The American Academy of Neurology warned that doctors who prescribe these powerful medications should carefully monitor any increases in dosages, screen for depression, and prudently look for signs of substance abuse or misuse. The neurology group released a comprehensive set of guidelines for physicians that outlines what types of patients would benefit most from long-term opioid use. The guidelines also list what practices a doctor should follow before prescribing this type of medication.
The paper also recommended that a doctor who prescribes opioid medication for long-term use should make a written opioid treatment agreement that outlines the responsibilities of both the patient and the doctor. Physicians need to track dose increases and monitor function levels. If a patient reaches a certain dosage level and there in no increase in improvement, the doctor should then seek out the help of a pain specialist.
The position paper also recommended that doctors should not prescribe any sedative drugs along with opioid painkillers. Random urine testing is also recommended to screen for potential misuse and abuse of these powerful medications. If a patient has taken opioid painkillers for longer than three months and has unusual behavior or history of overdose, then the physician should begin weaning the patient off the medication as it is ineffective on a longer term, for the patient’s chronic pain.
The guidelines were published in a position paper on Wednesday in the journal Neurology. The paper notes that although painkiller addiction has claimed over 100,000 lives in the last ten years, many of the practices and laws that were put in place in the late 1990s remain the same. The paper also added that the on-line databases that doctors use to monitor controlled substances prescribed to a patient are underutilized, underfunding, and inoperable across state lines or other health care systems.

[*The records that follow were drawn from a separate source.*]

Lemma set_cell_run pos v crt s :
  0 ≤ pos < Z.of_nat (length crt) → set_cell pos v crt s = Ok (<[Z.to_nat pos := v]> crt) s.
Proof. intros H. unfold set_cell, in_bounds. by rewrite bool_decide_true. Qed.
Lemma scroll_length pos crt : length crt = 2000%nat → 0 ≤ pos < 1920 → length (scroll pos crt) = 2000%nat.
Proof. intros Hl Hp. unfold scroll. rewrite !length_app, !length_take, length_replicate, !length_drop, !length_app, !length_take, !length_drop. lia. Qed.
(** The second half of cgaputc, from the new position. *)
Lemma cga_finish pos crt (c : console) ws :
  0 ≤ pos ≤ 1920 → length crt = 2000%nat → c_panicked c = false →
  wp (if (pos <? 0) || (25 * 80 <? pos) then panic "pos under/overflow" else
      let '(pos, crt) := if 24 <=? pos / 80 then (pos - 80, scroll (pos - 80) crt) else (pos, crt) in
      crt' ← set_cell pos 0x0720 crt; update (with_screen pos crt'))
    (λ _ s', screen_ok s'.1 ∧ c_in s'.1 = c_in c ∧ c_uart s'.1 = c_uart c ∧ s'.2 = ws) (c, ws).
Proof.
  intros Hp Hl Hpk. rewrite (proj2 (Z.ltb_ge pos 0)), (proj2 (Z.ltb_ge _ pos)) by lia. cbn [orb].
  assert (∃ q k, (if 24 <=? pos / 80 then (pos - 80, scroll (pos - 80) crt) else (pos, crt)) = (q, k) ∧
    0 ≤ q < 1920 ∧ length k = 2000%nat) as (q & k & -> & Hq & Hk).
  { destruct (Z.leb_spec 24 (pos / 80)) as [H|H].
    - assert (pos = 1920) as -> by (pose proof (Z.div_mod pos 80); pose proof (Z.mod_pos_bound pos 80); lia).
      eexists _, _. split; [done|]. split; [lia|]. apply scroll_length; [done|lia].
    - eexists _, _. split; [done|]. split; [|done]. pose proof (Z.div_mod pos 80). pose proof (Z.mod_pos_bound pos 80). lia. }
  apply wp_bind. unfold wp at 1. rewrite set_cell_run by (rewrite Hk; lia). unfold wp, update, modify. cbn.
  split; [|done]. split; [cbn; lia|]. split; [cbn; rewrite length_insert; exact Hk|exact Hpk].
Qed.
Lemma cgaputc_ok ch (c : console) ws :
  screen_ok c →
  wp (cgaputc ch) (λ _ s', screen_ok s'.1 ∧ c_in s'.1 = c_in c ∧ c_uart s'.1 = c_uart c ∧ s'.2 = ws) (c, ws).
Proof.
  intros (Hp & Hl & Hpk). unfold cgaputc. apply wp_bind. unfold wp at 1, read_state at 1, gets at 1. cbn [fst].
  apply wp_bind. unfold wp at 1, read_state at 1, gets at 1. cbn [fst]. apply wp_bind. destruct (Z.eqb_spec ch 10).
  - unfold wp at 1. cbn [mret M_ret]. pose proof (Z.mod_pos_bound (c_pos c) 80). pose proof (Z.div_mod (c_pos c) 80).
    apply cga_finish; [|done|done]. assert (c_pos c / 80 < 24) by (apply Z.div_lt_upper_bound; lia). lia.
  - destruct (ch =? BACKSPACE).
    + unfold wp at 1. cbn [mret M_ret]. destruct (Z.ltb_spec 0 (c_pos c)); apply cga_finish; try done; lia.
    + apply wp_bind. unfold wp at 1. rewrite set_cell_run by lia. unfold wp at 1. cbn [mret M_ret].
      apply cga_finish; [lia|by rewrite length_insert|done].
Qed.
(** consputc prints: it returns, and leaves the input alone. *)
Lemma consputc_ok ch (c : console) ws :
  screen_ok c → wp (consputc ch) (λ _ s', screen_ok s'.1 ∧ c_in s'.1 = c_in c ∧ s'.2 = ws) (c, ws).
Proof.
  intros Hs. pose proof Hs as (_ & _ & Hpk). unfold consputc. apply wp_bind. unfold wp at 1, read_state, gets. cbn [fst].
  rewrite Hpk. apply wp_bind. destruct (ch =? BACKSPACE); unfold uartputc, update, modify, mbind, M_bind, wp at 1; cbn;
    (eapply wp_mono; [|apply cgaputc_ok; exact Hs]; cbn; intros ? s' (H1 & H2 & _ & H4); done).
Qed.
Lemma consputs_ok {X} (f : X → Z) (l : list X) (c : console) ws :
  screen_ok c → wp (for_each l (λ x, consputc (f x))) (λ _ s', screen_ok s'.1 ∧ c_in s'.1 = c_in c ∧ s'.2 = ws) (c, ws).
Proof.
  intros Hs. apply (wp_for_each _ (λ _ s', screen_ok s'.1 ∧ c_in s'.1 = c_in c ∧ s'.2 = ws)); [|done].
  intros x l' [c' ws'] (H1 & H2 & H3). cbn [fst snd] in *. subst ws'. rewrite <- H2. by apply consputc_ok.
Qed.

(** ** The ring buffer *)
(** [ring i pend line]: [pend] is committed, [line] is being edited. *)
Record ring (i : input) (pend line : list Z) : Prop := {
  r_buf : length (i_buf i) = 128%nat;
  r_r : 0 ≤ i_r i < 2 ^ 32;
  r_w : i_w i = u32 (i_r i + Z.of_nat (length pend));
  r_e : i_e i = u32 (i_r i + Z.of_nat (length (pend ++ line)));
  r_len : (length (pend ++ line) ≤ 128)%nat;
  r_at : ∀ k x, (pend ++ line) !! k = Some x → i_buf i !! Z.to_nat ((i_r i + Z.of_nat k) mod 128) = Some x }.

Lemma ltb_nat (a b : nat) : (Z.of_nat a <? Z.of_nat b) = (a <? b)%nat.
Proof. destruct (Nat.ltb_spec a b); [apply Z.ltb_lt|apply Z.ltb_ge]; lia. Qed.
Lemma mod_128 z : u32 z mod 128 = z mod 128.
Proof. unfold u32. rewrite (Z.mod_eq z (2 ^ 32)) by done.
  rewrite <- (Z_mod_plus_full z (- (z / 2 ^ 32 * 2 ^ 25)) 128). f_equal. lia. Qed.
Lemma u32_add_l a b : u32 (u32 a + b) = u32 (a + b).
Proof. unfold u32. by rewrite Zplus_mod_idemp_l. Qed.
Lemma u32_sub_l a b : u32 (u32 a - b) = u32 (a - b).
Proof. unfold u32. by rewrite Zminus_mod_idemp_l. Qed.
Lemma slot_ne r j k : 0 ≤ j < 128 → 0 ≤ k < 128 → j ≠ k → Z.to_nat ((r + j) mod 128) ≠ Z.to_nat ((r + k) mod 128).
Proof.
  intros Hj Hk Hne Heq. pose proof (Z.mod_pos_bound (r + j) 128). pose proof (Z.mod_pos_bound (r + k) 128).
  pose proof (Z.div_mod (r + j) 128). pose proof (Z.div_mod (r + k) 128). lia.
Qed.
Lemma ring_eq_w i pend line : ring i pend line → (i_r i =? i_w i) = bool_decide (pend = []).
Proof.
  intros H. pose proof (r_len _ _ _ H) as Hl. rewrite length_app in Hl. rewrite (r_w _ _ _ H). pose proof (r_r _ _ _ H) as Hr.
  case_bool_decide as E; [subst pend; apply Z.eqb_eq; cbn; rewrite Z.add_0_r; symmetry; by apply u32_small|].
  apply Z.eqb_neq. intros Heq. destruct pend as [|x p]; [done|]. cbn [length] in *. unfold u32 in Heq.
  pose proof (Z.div_mod (i_r i + Z.of_nat (S (length p))) (2 ^ 32)). lia.
Qed.
Lemma ring_eq_e i pend line : ring i pend line → (i_e i =? i_w i) = bool_decide (line = []).
Proof.
  intros H. pose proof (r_len _ _ _ H) as Hl. rewrite length_app in Hl. rewrite (r_w _ _ _ H), (r_e _ _ _ H), length_app. pose proof (r_r _ _ _ H) as Hr.
  case_bool_decide as E; [subst line; apply Z.eqb_eq; cbn; do 2 f_equal; lia|].
  apply Z.eqb_neq. intros Heq. destruct line as [|x p]; [done|]. cbn [length] in *. unfold u32 in Heq.
  pose proof (Z.div_mod (i_r i + Z.of_nat (length pend + S (length p))) (2 ^ 32)).
  pose proof (Z.div_mod (i_r i + Z.of_nat (length pend)) (2 ^ 32)). lia.
Qed.
Lemma ring_count i pend line : ring i pend line → u32 (i_e i - i_r i) = Z.of_nat (length (pend ++ line)).
Proof.
  intros H. rewrite (r_e _ _ _ H), u32_sub_l. pose proof (r_len _ _ _ H).
  replace (i_r i + Z.of_nat (length (pend ++ line)) - i_r i) with (Z.of_nat (length (pend ++ line))) by lia. apply u32_small. lia.
Qed.
Lemma ring_full i pend line : ring i pend line → (i_e i =? u32 (i_r i + INPUT_BUF)) = (length (pend ++ line) =? 128)%nat.
Proof.
  intros H. rewrite (r_e _ _ _ H). pose proof (r_len _ _ _ H). destruct (Nat.eqb_spec (length (pend ++ line)) 128) as [->|Hne].
  - by rewrite Z.eqb_refl.
  - apply Z.eqb_neq. unfold u32, INPUT_BUF. intros Heq.
    pose proof (Z.div_mod (i_r i + Z.of_nat (length (pend ++ line))) (2 ^ 32)). pose proof (Z.div_mod (i_r i + 128) (2 ^ 32)). lia.
Qed.
Lemma ring_append i pend line x :
  ring i pend line → (length (pend ++ line) < 128)%nat →
  ring (mkIn (<[Z.to_nat (i_e i mod INPUT_BUF) := x]> (i_buf i)) (i_r i) (i_w i) (u32 (i_e i + 1))) pend (line ++ [x]).
Proof.
  intros H Hlt. assert (i_e i mod INPUT_BUF = (i_r i + Z.of_nat (length (pend ++ line))) mod 128) as He.
  { rewrite (r_e _ _ _ H). apply mod_128. }
  rewrite He. destruct H as [Hb Hr Hw He' Hl Hat]. split; cbn; [by rewrite length_insert|done|done| | |].
  - rewrite He', u32_add_l, app_assoc, (length_app _ [x]). cbn. f_equal. lia.
  - rewrite app_assoc, length_app. cbn. lia.
  - intros k y. rewrite app_assoc. intros [Hk|(Hk & Hy)]%lookup_app_Some.
    + rewrite list_lookup_insert_ne; [by apply Hat|]. apply lookup_lt_Some in Hk. apply slot_ne; lia.
    + destruct (k - length (pend ++ line))%nat eqn:Hd; [|done]. injection Hy as <-. replace k with (length (pend ++ line)) by lia.
      apply list_lookup_insert_eq. pose proof (Z.mod_pos_bound (i_r i + Z.of_nat (length (pend ++ line))) 128). lia.
Qed.
Lemma ring_commit i pend line : ring i pend line → ring (set_w (i_e i) i) (pend ++ line) [].
Proof. intros [Hb Hr Hw He Hl Hat]. split; cbn; rewrite ?app_nil_r; done. Qed.
Lemma ring_erase i pend line x : ring i pend (line ++ [x]) → ring (set_e (u32 (i_e i - 1)) i) pend line.
Proof.
  intros [Hb Hr Hw He Hl Hat]. rewrite app_assoc, (length_app _ [x]) in *. cbn in *. split; cbn; [done|done|done| |lia|].
  - rewrite He, u32_sub_l. f_equal. lia.
  - intros k y Hk. apply Hat. apply lookup_app_Some. by left.
Qed.
Lemma ring_last i pend line x : ring i pend (line ++ [x]) → i_buf i !! Z.to_nat (u32 (i_e i - 1) mod 128) = Some x.
Proof.
  intros [Hb Hr Hw He Hl Hat]. rewrite He, u32_sub_l, mod_128, app_assoc, length_app. cbn.
  replace (i_r i + Z.of_nat (length (pend ++ line) + 1) - 1) with (i_r i + Z.of_nat (length (pend ++ line))) by lia.
  apply Hat. rewrite app_assoc, lookup_app_r, Nat.sub_diag; [done|lia].
Qed.
Lemma ring_head i x pend line : ring i (x :: pend) line → i_buf i !! Z.to_nat (i_r i mod 128) = Some x.
Proof. intros H. pose proof (r_at _ _ _ H 0 x eq_refl) as Hx. by rewrite Z.add_0_r in Hx. Qed.
Lemma ring_take i x pend line : ring i (x :: pend) line → ring (set_r (u32 (i_r i + 1)) i) pend line.
Proof.
  intros [Hb Hr Hw He Hl Hat]. cbn in Hw, He, Hl. split; cbn; [done|apply u32_range| | |lia|].
  - rewrite Hw, u32_add_l. f_equal. lia.
  - rewrite He, u32_add_l. f_equal. lia.
  - intros k y Hk. rewrite <- mod_128, u32_add_l, mod_128.
    replace (i_r i + 1 + Z.of_nat k) with (i_r i + Z.of_nat (S k)) by lia. apply Hat. exact Hk.
Qed.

These inadequacies of the on-line databases allow for the ability for the patient’s tolerance and need for higher dosages to go unnoticed. The result is not only substance abuse and addiction, but an increasing risk of accidental overdose. Opioid narcotics depress a patient’s breathing, and if the patients mixes the narcotic with alcohol or any other sedative, it can prove to be deadly. The age group at most risk is that of patients between the ages of 35 and 54. Accidental overdose resulting in death is more fatal than firearms or motor vehicle crashes.
The paper released by the American Academy of Neurology cited studies that showed almost half of patients who were taking opioid medication for approximately three months were still on those medications five years later. The research also showed that in many cases the patient’s dosages were increased but their level of function did not increase. This is further proof that other alternatives for chronic pain management need to be considered, as the opiod painkillers prove themselves to be ineffective for the patient.